The Indian government is taking substantial steps to modernize outdated criminal laws, a relic of the British colonial era, in order to create a more user-friendly and efficient criminal justice system. The proposed changes encompass a range of critical aspects, including severe penalties for mob lynching, stringent punishment for deceitful promises of marriage leading to sexual relations, and the elimination of the section pertaining to sedition.

Key Amendments:

– Replacement of Indian Penal Code, 1860, with the new Bharatiya Nyaya Sanhita (BNS).
– Replacement of Criminal Procedure Act, 1898, with the innovative Bharatiya Nagarik Suraksha Sanhita (BNSS).
– Substitution of Indian Evidence Act, 1872, with the comprehensive Bharatival Sakshya (BS).

Sedition Law Update:

While the government abolished the term “sedition,” the concept remains addressed in Section 150 of the BNS. The provision articulates acts that jeopardize India’s sovereignty, unity, and integrity.

Progressive Changes:

The Bharatiya Nyaya Sanhita Bill, 2023, taking the place of IPC, suggests capital punishment for mob lynching and proposes a decade-long imprisonment for engaging in sexual activity with women under the false promise of marriage.
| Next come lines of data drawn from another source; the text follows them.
(** * Financial Data Source Service: the cache engine of [src/main.py]

    A shallow embedding of the request handler [get_data], of the two
    upstream adapters and of the backup task, followed by the properties
    of the cache that the specification states about them.

    Conventions of the embedding:
    - a [datetime.date] is an integer coded [yyyymmdd]; this code orders
      dates exactly as Python compares them (year, then month, then day);
    - an index entry of a DataFrame is a [Timestamp]: wall-clock date,
      time of day and tzinfo, as the fields of a Python datetime;
    - a DataFrame is the list of its rows in storage order; a row is its
      index entry and the tuple of its column cells; a cell is the number
      it holds, as an integer in the unit of its column (cents, shares,
      basis points): the code only tests cells for equality;
    - the external libraries (datetime, yfinance, pandas_datareader, the
      CSV writer, gzip, the blob client) are parameters of the functions
      that call them;
    - module level state ([cache], [asset_locks], the event loop's tasks,
      standard output, the blob container) is one record, [World], that
      the code threads through a state and exception monad. *)

From Stdlib Require Import ZArith Ascii String.
From stdpp Require Import gmap strings list fin_maps sorting pretty.

Local Open Scope Z_scope.

(** * Part I: the embedding *)

(** ** Data model *)

(** [datetime.date], coded yyyymmdd. *)
Abbreviation date := Z.

(** An entry of a [DatetimeIndex]: the fields of the datetime it denotes. *)
Record Timestamp := mkTimestamp {
  ts_date : date;           (* year, month, day *)
  ts_time : Z;              (* time of day, in nanoseconds *)
  ts_tz : option string     (* tzinfo: None for a naive timestamp *)
}.

(** One row of a DataFrame: its index entry and its column cells. *)
Record Row := mkRow {
  index : Timestamp;
  cells : list Z
}.

Abbreviation DataFrame := (list Row).

#[global] Instance Timestamp_eq_dec : EqDecision Timestamp.
Proof. solve_decision. Defined.

#[global] Instance Row_eq_dec : EqDecision Row.
Proof. solve_decision. Defined.

(** [Timestamp.date()]: the date with the same year, month and day. *)
Definition to_date (t : Timestamp) : date := ts_date t.

(** [cached_df.index.date]: the date of a row. *)
Definition row_date (r : Row) : date := to_date (index r).

(** Order of the entries of one index. An index carries a single tz, so
    instants are ordered as their wall-clock fields are: the order looks at
    the date and the time and not at [ts_tz]. It is the order of pandas for
    the frames of a key whose provider answers in one time zone. *)
Definition ts_leb (a b : Timestamp) : bool :=
  (ts_date a <? ts_date b) || ((ts_date a =? ts_date b) && (ts_time a <=? ts_time b)).

Definition ts_le (a b : Timestamp) : Prop := ts_leb a b = true.

(** Orders on rows: by index entry, by date with ties, by date without. *)
Definition row_le (a b : Row) : Prop := ts_le (index a) (index b).

(** Ascending by date, ties allowed. *)
Definition date_le (a b : Row) : Prop := row_date a <= row_date b.

(** Ascending by date, no two rows on the same date. *)
Definition date_lt (a b : Row) : Prop := row_date a < row_date b.
(** * The worked store, call by call *)

(** Creating a resource with one phase: the first call succeeds with the
    phase attached, the same request again is a conflict. *)
Example create_then_duplicate :
  let first := ResourceService.createResource Scenario.canonical_guid
                 (Scenario.request (JStr "C1") JUndefined (Some [Scenario.P1]))
                 Scenario.reference in
  succeeded first.1 = true
  ∧ elements (attached (db first.2) "generated") = [Scenario.P1]
  ∧ (ResourceService.createResource Scenario.canonical_guid
       (Scenario.request (JStr "C1") JUndefined (Some [Scenario.P1])) first.2).1
    = Err ConflictError.
Proof. vm_compute. done. Qed.

(** A phase listed twice: the resource row goes in, the second association
    breaks the composite unique pair, and the transaction takes the
    resource row back out. *)
Example create_with_repeated_phase_rolls_back :
  let run := ResourceService.createResource Scenario.canonical_guid
               (Scenario.request (JStr "C1") JUndefined (Some [Scenario.P1; Scenario.P1]))
               Scenario.reference in
  run.1 = Err (PrismaError P2002)
  ∧ db run.2 = db Scenario.reference
  ∧ trace run.2 = [TxRollback; Query TResourcePhase OpCreateMany;
                   Query TResource OpCreate; TxBegin;
                   Query TResource OpFindFirst; Query TRole OpFindUnique].
Proof. vm_compute. done. Qed.

(** The failing call of C5, step by step: no query on Phase, the resource
    row is written, the associations hit the foreign key, the transaction
    rolls back, and the caller sees the error of the store. *)
Example create_with_missing_phase_run :
  let run := ResourceService.createResource Scenario.canonical_guid
               (Scenario.request (JStr "C1") JUndefined (Some [Scenario.P9]))
               Scenario.reference in
  run.1 = Err (PrismaError P2003)
  ∧ trace run.2 = [TxRollback; Query TResourcePhase OpCreateMany;
                   Query TResource OpCreate; TxBegin;
                   Query TResource OpFindFirst; Query TRole OpFindUnique].
Proof. vm_compute. done. Qed.

Lemma createResource_missing_phase_witness :
  ∃ e w',
    ResourceService.createResource Scenario.canonical_guid
      (Scenario.request (JStr "C1") JUndefined (Some [Scenario.P9])) Scenario.reference
    = (Err e, w')
    ∧ e ≠ NotFoundError
    ∧ db w' = db Scenario.reference.
Proof.
  apply (createResource_missing_phase_not_checked _ _ [Scenario.P9] Scenario.P9).
  - reflexivity.
  - apply list_elem_of_here.
  - vm_compute. reflexivity.
Defined.

(** C2: the triple does not stay unique under updateResource. After two
    assignments of member M1 in role R1, one without a challenge and one in
    challenge C1 (a store with unique triples), the patch
    [{ challengeId: null }] on the second is accepted: no truthy key is in
    the patch, so the duplicate check is skipped, while the update writes
    the null. Two rows then carry the triple (R1, null, M1). *)
Theorem updateResource_breaks_unique_triples :
  unique_triples (db Scenario.two_assignments)
  ∧ ∃ out w',
      ResourceService.updateResource "generated+" Scenario.patch_clear_challenge
        Scenario.two_assignments = (Ok out, w')
      ∧ ¬ unique_triples (db w').
Proof.
  split.
  - unfold Scenario.two_assignments.
    do 2 apply createResource_keeps_unique_triples.
    intros i j r1 r2 Hi. cbn in Hi. by rewrite lookup_empty in Hi.
  - eexists _, _. split; [vm_compute; reflexivity|].
    intros Huniq. cut ("generated" = "generated+"); [done|].
    eapply Huniq; [vm_compute; reflexivity..|]. vm_compute. reflexivity.
Qed.
(** The world after the address resolution of a call. *)
Definition resolved (w : world) : world :=
  {| net := net w; calls := S (calls w); next_fd := next_fd w; open_fds := open_fds w |}.

(** The world after a call that opened its socket and closed it. *)
Definition exchanged (w : world) : world :=
  {| net := net w; calls := S (calls w); next_fd := S (next_fd w);
     open_fds := ({[next_fd w]} ∪ open_fds w) ∖ {[next_fd w]} |}.

(** What [get_ntp_time] makes of the bytes that [recv] gave. *)
Definition parse_reply (msg : list byte) : result (option struct_time) :=
  match slice msg 40 44 with
  | [b0; b1; b2; b3] =>
      Ok (Some (time.gmtime
        (Z.lor (Z.shiftl (struct.byte_val b0) 24)
           (Z.lor (Z.shiftl (struct.byte_val b1) 16)
              (Z.lor (Z.shiftl (struct.byte_val b2) 8) (struct.byte_val b3)))
         - NTP_DELTA)))
  | _ => Raise (ValueError "buffer too small")
  end.

(** What [get_ntp_time] returns when the network does [a]. *)
Definition answer (a : attempt) : result (option struct_time) :=
  outcome (run (get_ntp_time NTP_HOST)
             {| net := λ _, a; calls := 0; next_fd := 0; open_fds := ∅ |}).
Lemma scan_no_turn r Px1 Px2 nx ny ax ay :
  nx <> zero3 -> ny <> zero3 -> ax <> zero3 -> ay <> zero3 ->
  Ray.scan r Px1 Px2 (fin3 nx) (fin3 ny) (fin3 ax) (fin3 ay) (Fin 0) (Fin 0)
  = Ray.reflection
      (snd (Ray.interaction
              (Ray.reflection (snd (Ray.interaction r (fin3 (runit nx)) Px1))
                              (fin3 (runit nx)))
              (fin3 (runit ny)) Px2))
      (fin3 (runit ny)).
Proof.
  intros Hnx Hny Hax Hay. unfold Ray.scan. cbv zeta.
  rewrite (normalize_fin3 nx Hnx), (normalize_fin3 ny Hny),
    (normalize_fin3 ax Hax), (normalize_fin3 ay Hay), !degrees_fin.
  replace (0 * PI / 180) with 0 by field.
  rewrite (rotate_no_turn _ _ 0 (runit_nonzero nx Hnx) (runit_nonzero ax Hax)
             cos_0 sin_0).
  rewrite (rotate_no_turn _ _ 0 (runit_nonzero ny Hny) (runit_nonzero ay Hay)
             cos_0 sin_0).
  rewrite (runit_idem nx Hnx), (runit_idem ny Hny). reflexivity.
Qed.

Lemma interaction_none_keeps_ray r n P :
  fst (Ray.interaction r n P) = None -> snd (Ray.interaction r n P) = r.
Proof.
  unfold Ray.interaction. cbv zeta.
  destruct (flt _ _); [reflexivity |]. destruct (flt _ _); [reflexivity |].
  simpl. discriminate.
Qed.

(** ** A trace whose first intersection fails

    The set-up of the test script (focus distance 165, galvo gap 13.05, no
    steering), with [late_ray] for the ray. *)

Ltac dot_side := unfold rdot, rsub, radd, rscale; simpl; lra.

Lemma late_ray_constructed :
  Ray.__init__ (lit 0 30 0) (lit 3 4 0) = Returned late_ray.
Proof.
  assert (H : V3 3 4 0 <> zero3) by r3_discr.
  unfold lit. rewrite (init_fin _ _ H). unfold late_ray, finray.
  assert (Hn : rnorm (V3 3 4 0) = 5).
  { unfold rnorm, rdot. simpl.
    replace (3 * 3 + 4 * 4 + 0 * 0) with (5 * 5) by ring.
    apply sqrt_square. lra. }
  unfold runit. rewrite Hn. simpl.
  replace (0 / 5) with 0 by field. reflexivity.
Qed.

Lemma late_stage1_miss :
  Ray.interaction late_ray (lit 0 1 (-1)) (lit 0 20 0) = (None, late_ray).
Proof.
  assert (Hn : V3 0 1 (-1) <> zero3) by r3_discr.
  apply (interaction_behind _ _ (V3 0 1 (-1)) _ _ (- (25 / 2))
           (normalize_fin3 _ Hn) Hn).
  - dot_side.
  - left. dot_side.
  - dot_side.
  - lra.
Qed.

Lemma late_stage1 :
  Ray.reflection late_ray (lit 0 1 (-1))
  = finray (V3 0 30 0) (V3 (3 / 5) 0 (4 / 5)).
Proof.
  assert (Hn : V3 0 1 (-1) <> zero3) by r3_discr.
  apply (reflection_raw _ _ (V3 0 1 (-1)) _ _ (normalize_fin3 _ Hn) Hn).
  r3_eq; field.
Qed.

Lemma late_stage2_hit :
  Ray.interaction (finray (V3 0 30 0) (V3 (3 / 5) 0 (4 / 5)))
                  (lit 0 1 (-1)) (lit 0 20 200)
  = (Some (lit (315 / 2) 30 210),
     finray (V3 (315 / 2) 30 210) (V3 (3 / 5) 0 (4 / 5))).
Proof.
  assert (Hn : V3 0 1 (-1) <> zero3) by r3_discr.
  apply (interaction_hit _ _ (V3 0 1 (-1)) _ _ (525 / 2)
           _ (normalize_fin3 _ Hn) Hn).
  - dot_side.
  - right. dot_side.
  - dot_side.
  - lra.
  - r3_eq; field.
Qed.

Lemma late_stage2 :
  Ray.reflection (finray (V3 (315 / 2) 30 210) (V3 (3 / 5) 0 (4 / 5)))
                 (lit 0 1 (-1))
  = finray (V3 (315 / 2) 30 210) (V3 (3 / 5) (4 / 5) 0).
Proof.
  assert (Hn : V3 0 1 (-1) <> zero3) by r3_discr.
  apply (reflection_raw _ _ (V3 0 1 (-1)) _ _ (normalize_fin3 _ Hn) Hn).
  r3_eq; field.
Qed.

Lemma late_stage3 :
  Ray.scan (finray (V3 (315 / 2) 30 210) (V3 (3 / 5) (4 / 5) 0))
           (lit 0 180 200) (lit (261 / 20) 180 200)
           (lit (-1) 1 0) (lit 1 0 1) (lit 0 0 1) (lit 0 1 0) (Fin 0) (Fin 0)
  = finray (V3 1080 1260 210) (V3 0 (3 / 5) (- (4 / 5))).
Proof.
  assert (Hnx : V3 (-1) 1 0 <> zero3) by r3_discr.
  assert (Hny : V3 1 0 1 <> zero3) by r3_discr.
  assert (Hax : V3 0 0 1 <> zero3) by r3_discr.
  assert (Hay : V3 0 1 0 <> zero3) by r3_discr.
  unfold lit. rewrite (scan_no_turn _ _ _ _ _ _ _ Hnx Hny Hax Hay).
  rewrite (interaction_hit _ _ (V3 (-1) 1 0) (V3 0 180 200) _ (3075 / 2)
             (V3 1080 1260 210) (normalized_normal _ Hnx) Hnx);
    [| dot_side | left; dot_side | dot_side | lra | r3_eq; field].
  simpl snd.
  rewrite (reflection_raw _ _ (V3 (-1) 1 0) _ (V3 (4 / 5) (3 / 5) 0)
             (normalized_normal _ Hnx) Hnx); [| r3_eq; field].
  rewrite (interaction_behind _ _ (V3 1 0 1) (V3 (261 / 20) 180 200) _
             (- (21539 / 16)) (normalized_normal _ Hny) Hny);
    [| dot_side | left; dot_side | dot_side | lra].
  simpl snd.
  apply (reflection_raw _ _ (V3 1 0 1) _ _ (normalized_normal _ Hny) Hny).
  r3_eq; field.
Qed.

Lemma late_stage4_hit :
  Ray.interaction (finray (V3 1080 1260 210) (V3 0 (3 / 5) (- (4 / 5))))
                  (lit 0 0 1) (lit (261 / 20) 180 170)
  = (Some (lit 1080 1290 170),
     finray (V3 1080 1290 170) (V3 0 (3 / 5) (- (4 / 5)))).
Proof.
  assert (Hn : V3 0 0 1 <> zero3) by r3_discr.
  apply (interaction_hit _ _ (V3 0 0 1) _ _ 50 _ (normalize_fin3 _ Hn) Hn).
  - dot_side.
  - right. dot_side.
  - dot_side.
  - lra.
  - r3_eq; field.
Qed.

Lemma rle_abs_small c : -1 < c < 1 -> rle 1 (Rabs c) = false.
Proof. intros H. apply rle_false, Rabs_def1; lra. Qed.

Lemma late_stage4 :
  Ray.refraction (finray (V3 1080 1290 170) (V3 0 (3 / 5) (- (4 / 5))))
                 (Fin (-1)) (lit 0 0 1)
  = finray (V3 1080 1290 170)
           (V3 0 (- acos (4 / 5) / rroot (-1) (acos (4 / 5)))
                 (- (1 / rroot (-1) (acos (4 / 5))))).
Proof.
  set (d := V3 0 (3 / 5) (- (4 / 5))). set (u := V3 0 0 1).
  assert (Hu : rdot u u = 1) by (unfold rdot; simpl; ring).
  assert (Hc : - rdot d u = 4 / 5) by (unfold rdot; simpl; field).
  assert (Hpar : rparallel d u = V3 0 (3 / 5) 0).
  { unfold rparallel. rewrite Hc. unfold radd, rscale. simpl. f_equal; field. }
  assert (Hq : rparallel d u <> zero3) by (rewrite Hpar; r3_discr).
  unfold finray, lit. fold u.
  rewrite (refraction_fin _ d (-1) _ u (normalize_unit_fin3 u Hu) Hu Hq).
  f_equal. f_equal.
  unfold rrefract. cbv zeta. rewrite Hpar, Hc.
  unfold racos_theta. rewrite rle_abs_small by lra.
  assert (Hr : runit (V3 0 (3 / 5) 0) = V3 0 1 0).
  { assert (Hn : rnorm (V3 0 (3 / 5) 0) = 3 / 5).
    { unfold rnorm, rdot. simpl.
      replace (0 * 0 + 3 / 5 * (3 / 5) + 0 * 0) with (3 / 5 * (3 / 5)) by ring.
      apply sqrt_square. lra. }
    unfold runit. rewrite Hn. simpl. f_equal; field. }
  rewrite Hr.
  pose proof (Rgt_not_eq _ _ (rroot_pos (-1) (acos (4 / 5)))) as Hs.
  unfold radd, rscale. simpl. f_equal; field; assumption.
Qed.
Notably, the bill stipulates that consensual intercourse with one’s spouse, who is not underage, is not considered rape.

Furthermore, the bills redefine terrorism, separatism, and armed rebellion, providing a clearer legal framework. These legislative amendments, a total of 313, usher in transformative modifications to the existing criminal justice system. Union Home Minister Amit Shah highlighted the revolutionary nature of these changes, heralding a new era in India’s legal landscape.